Integrated cloud environment for characterization of genotype specific transcriptome from next generation sequencing data

Abstract

Motivations. Recent data coming from the comparison of genomes of different individuals in human species and of different genotypes in plants has led interesting findings about the differences among individuals, ecotypes or genotypes. Cross-species conservation analysis revealed that many of the genes potentially encoded by novel sequences are conserved across a number of mammal and might be biologically functional and thus may be related to differences in gene networks between human individuals. This strongly suggests that genetics and transcriptomics must be performed in the context of individual genomes. NGS technologies provide for the first time the opportunity to study the complexity of individual-specific sequences. However a full genome assembly still presents problems due to highly repetitive sequences which cannot be easily solved with current technologies.

Methods. The first step in our workflow is de novo assembly based on de bruijn graph assembly plus an error detection and correction step based on comparison with datasets of annotated proteins. This has been implemented in order to overcome limitations of current assembly methods which rely uniquely on sequence data and thus they do not prevent frameshift or overassembly errors. The platform determines if the new genes and transcript isoforms are potentially functional and if mutations disrupting the functionality of the original gene models present in the reference genome are compensated by the new isoform. Those data are integrated and linked to expression profiles, annotation functions and network data. This allows determining if metabolic pathways are affected or modified by the expression of transcripts alternative to those expressed in the reference genotype or by the expression of novel genes. On the algorithmic viewpoint, innovative approaches contributing to efficiently carry out the comparison of reconstructed transcriptomes with reference genome and quantify the transcriptome and proteome diversity will be proposed based on: (i) Machine learning techniques to genome reassembling; (ii) Functional enrichment based on non parametric statistical tests; (iii) Gene similarity based on common miRNA targeting and RNA editing function; (iv) Probabilistic generative models for network analysis. On the computational viewpoint, we propose an innovative infrastructure, based on grid/cloud computing and efficient intra-node accelerators (i.e., GP-GPUs and FPGAs). Since complex analysis pipeline made of several stages are characterized by heterogeneous computational requirements, we developed a middleware infrastructure where specific schedulers and task migration agents will orchestrate task allocation both across nodes and within nodes. The orchestration will be performed by matching application computational kernels characteristics (obtained through off-line profiling) with computational capabilities of nodes. Moreover, since transcriptome reconstruction requires the capability of processing many biological samples for statistical and comparative reasons and current frameworks are not optimized for multi-sample analysis, rather they run various samples sequentially, we designed techniques for efficient sample-level allocation on computational nodes. See Figure 1 for a description of the platform.

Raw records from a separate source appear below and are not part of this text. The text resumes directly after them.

Lemma walk_inv_start d0 : dict_wf type d0 → sizes_ok d0 →
  walk_inv d0 (W d0 dictGetSafeIterator [] [] []).
Proof.
  intros Hwf Hs. split; simpl; try done.
  - by apply fresh_iter_ok.
  - lia.
  - intros k Hk. right; right. change dictGetSafeIterator with (DI (-1) 0 true (@None K) None None). by rewrite fresh_pending.
  - by intros k ?%elem_of_nil.
  - intros k. change dictGetSafeIterator with (DI (-1) 0 true (@None K) None None). rewrite fresh_pending. auto.
Qed.

Lemma walk_inv_next d0 w d' it' k : in_u 64 (iterators d0 + 1) → 0 ≤ iterators d0 → walk_inv d0 w →
  dictNext addr (w_d w) (w_it w) = Some (d', it', Some k) →
  walk_inv d0 (W d' it' (w_seen w ++ [k]) (w_added w) (w_lost w)).
Proof.
  intros Hu H0 [Hwf Hs Hok Hsafe Hcnt Hall Honce Hnd Hseen Hpend] Hn. destruct w as [d it seen added lost]. simpl in *.
  destruct (dictNext_spec d it Hwf Hs Hok) as (d1 & it1 & r & E & Hd & Hsf & Hst & _ & Hr & Hnext).
  { intros _. split; [destruct (it_started it); lia|]. intros Hx. by rewrite Hcnt, Hx, Z.add_0_r. }
  rewrite Hn in E. injection E as <- <- <-. destruct Hnext as (Hok' & Hp' & He'); [done|].
  pose proof (pending_nodup d it Hwf Hok) as Hpnd. destruct (pending d it) as [|k' ks] eqn:Ep; [done|]. injection Hr as ->.
  apply NoDup_cons in Hpnd as [Hk' _]. simpl in Hp'.
  pose proof (it_begin_pending type addr d it Hwf) as Hb. destruct (it_begin addr d it) as [db itb] eqn:Eb. simpl in Hd. subst d'.
  destruct Hb as (Hwf' & _ & Hget & _). split; simpl; try done; try congruence.
  - split; [rewrite (Hget 0%nat : ht0 db = _)|rewrite (Hget 1%nat : ht1 db = _)]; apply Hs.
  - unfold it_begin in Eb. rewrite Hst. destruct (it_started it); [by injection Eb as <- _|].
    rewrite Hsafe in Eb. injection Eb as <- _. simpl. rewrite Hcnt, Z.add_0_r. by apply uwrap_small.
  - intros x Hx. rewrite Hp', elem_of_app. destruct (Hall x Hx) as [?|[?|[-> | ?]%elem_of_cons]]; auto. left; right. by left.
  - intros x. rewrite Hp', elem_of_app, list_elem_of_singleton. intros Hx [Hx' | ->]; [|done]. apply Honce; [by right|done].
  - intros i j x. rewrite !lookup_snoc_Some. intros [[Hi Hix]|[Hi ->]] [[Hj Hjx]|[Hj Ejx]] Hx; try (by eapply Hnd); try lia.
    + subst x. exfalso. apply Hx, Honce; [by left|]. by eapply list_elem_of_lookup_2.
    + exfalso. apply Hx, Honce; [by left|]. by eapply list_elem_of_lookup_2.
  - intros x. rewrite elem_of_app, list_elem_of_singleton. intros [Hx| ->]; [by apply Hseen|]. apply Hpend. by left.
  - intros x Hx. apply Hpend. rewrite Hp' in Hx. by right.
Qed.

Lemma walk_inv_client d0 op w d' : 0 ≤ iterators d0 → walk_inv d0 w → is_Some (it_entry (w_it w)) →
  (∀ k, op_deletes op = Some k → it_nextEntry (w_it w) ≠ Some k) →
  Z.of_nat (length (entries (w_d w))) < MAX_ENTRIES → client type cr op (w_d w) = Some d' →
  walk_inv d0 (W d' (w_it w) (w_seen w) (w_added w ++ op_adds op (w_d w)) (w_lost w ++ op_loses op (w_seen w))).
Proof.
  intros H0 [Hwf Hs Hok Hsafe Hcnt Hall Honce Hnd Hseen Hpend] He Hdel Hmax Hc. destruct w as [d it seen added lost]. simpl in *.
  pose proof (iter_entry_started _ _ Hok He) as Hst. rewrite Hst in Hcnt.
  destruct (client_evolves type cr op d Hwf Hs) as (d1 & E & Hev); [lia|done|]. rewrite Hc in E. injection E as <-.
  destruct (evolves_pending type _ _ _ _ _ Hwf Hok Hev Hdel) as (Hok' & Hfwd & Hbwd).
  split; simpl; try done; try apply Hev.
  - rewrite Hst, (ev_iter _ _ _ _ _ Hev). done.
  - intros k Hk. rewrite elem_of_app. destruct (Hall k Hk) as [?|[?|Hp]]; auto.
    unfold op_loses. destruct (decide (op_deletes op = Some k)) as [->|Hne]; [|by auto].
    destruct (decide (k ∈ seen)); [by left|]. right; left; right. by left.
  - intros k Hk Hsn. rewrite elem_of_app. destruct (Hbwd k Hk) as [?|[? _]]; auto.
  - intros i j k Hi Hj. rewrite elem_of_app. intros Hk. eapply Hnd; eauto.
  - intros k Hk. rewrite elem_of_app. destruct (Hseen k Hk); auto.
  - intros k Hk. rewrite elem_of_app. destruct (Hbwd k Hk) as [?|[Hp _]]; auto. destruct (Hpend k Hp); auto.
Qed.
End walk.

Section theorems.
Context {K V : Type} `{Countable K} (type : dictType K V) `{!DictTypeOk type} (cr : bool) (addr : nat → Z).
Implicit Types (d : dict K V) (it : dictIterator K) (op : client_op K V).

Lemma walk_inv_reachable d0 w : dict_wf type d0 → sizes_ok d0 → in_u 64 (iterators d0 + 1) → 0 ≤ iterators d0 →
  rtc (wstep type cr addr) (W d0 dictGetSafeIterator [] [] []) w → walk_inv type d0 w.
Proof.
  intros Hwf Hs Hu H0. apply (rtc_ind_r (walk_inv type d0)).
  - by apply walk_inv_start.
  - intros w1 w2 _ Hstep Hinv. destruct Hstep as [d it seen added lost d' it' k Hn|op d it seen added lost d' He Hdel Hmax Hc].
    + by apply (walk_inv_next type addr d0 (W d it seen added lost)).
    + by apply (walk_inv_client type cr d0 op (W d it seen added lost)).
Qed.

(** An entry that is not in the table was freed. *)
Lemma entry_next_freed d k : k ∉ keys (entries d) → entry_next d k = None.
Proof.
  unfold entry_next, entries, ht_entries, chains, keys. rewrite fmap_app, not_elem_of_app. intros [H0 H1]. by rewrite omap_app, !omap_chain_next_nil.
Qed.

Lemma deleted_next d it k d' : dict_wf type d → is_Some (it_entry it) → it_nextEntry it = Some k → client type cr (CDelete k) d = Some d' → dictNext addr d' it = None.
Proof.
  intros Hwf [e He] Hn Hc. simpl in Hc. unfold dictDelete in Hc. destruct (dictGenericDelete_spec type d k false Hwf) as (d1 & he & fr & E & Hwf' & Hm & _). rewrite E in Hc. injection Hc as <-.
  assert (entry_next d1 k = None) as Hnone by (apply entry_next_freed, dict_map_None; rewrite Hm; apply lookup_delete_eq).
  unfold dictNext, next_fuel. rewrite Nat.add_comm. cbn [Nat.add dictNext_loop]. unfold it_turn. rewrite He, Hn. cbn [mbind option_bind]. by rewrite Hnone.
Qed.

Results. The solution we propose here improves the existing solutions in the following two directions. First, efficient algorithms are applied for genome reconstruction and identification. Second, these algorithms are implemented in an pipeline analysis framework, where the processing of multiple samples is optimized to better exploit computational resources. The infrastructure makes possible for bioinformaticians, through a web service interface, to build workflows and execute them on a grid/cloud computing platform in a easy to use and programming-friendly environment.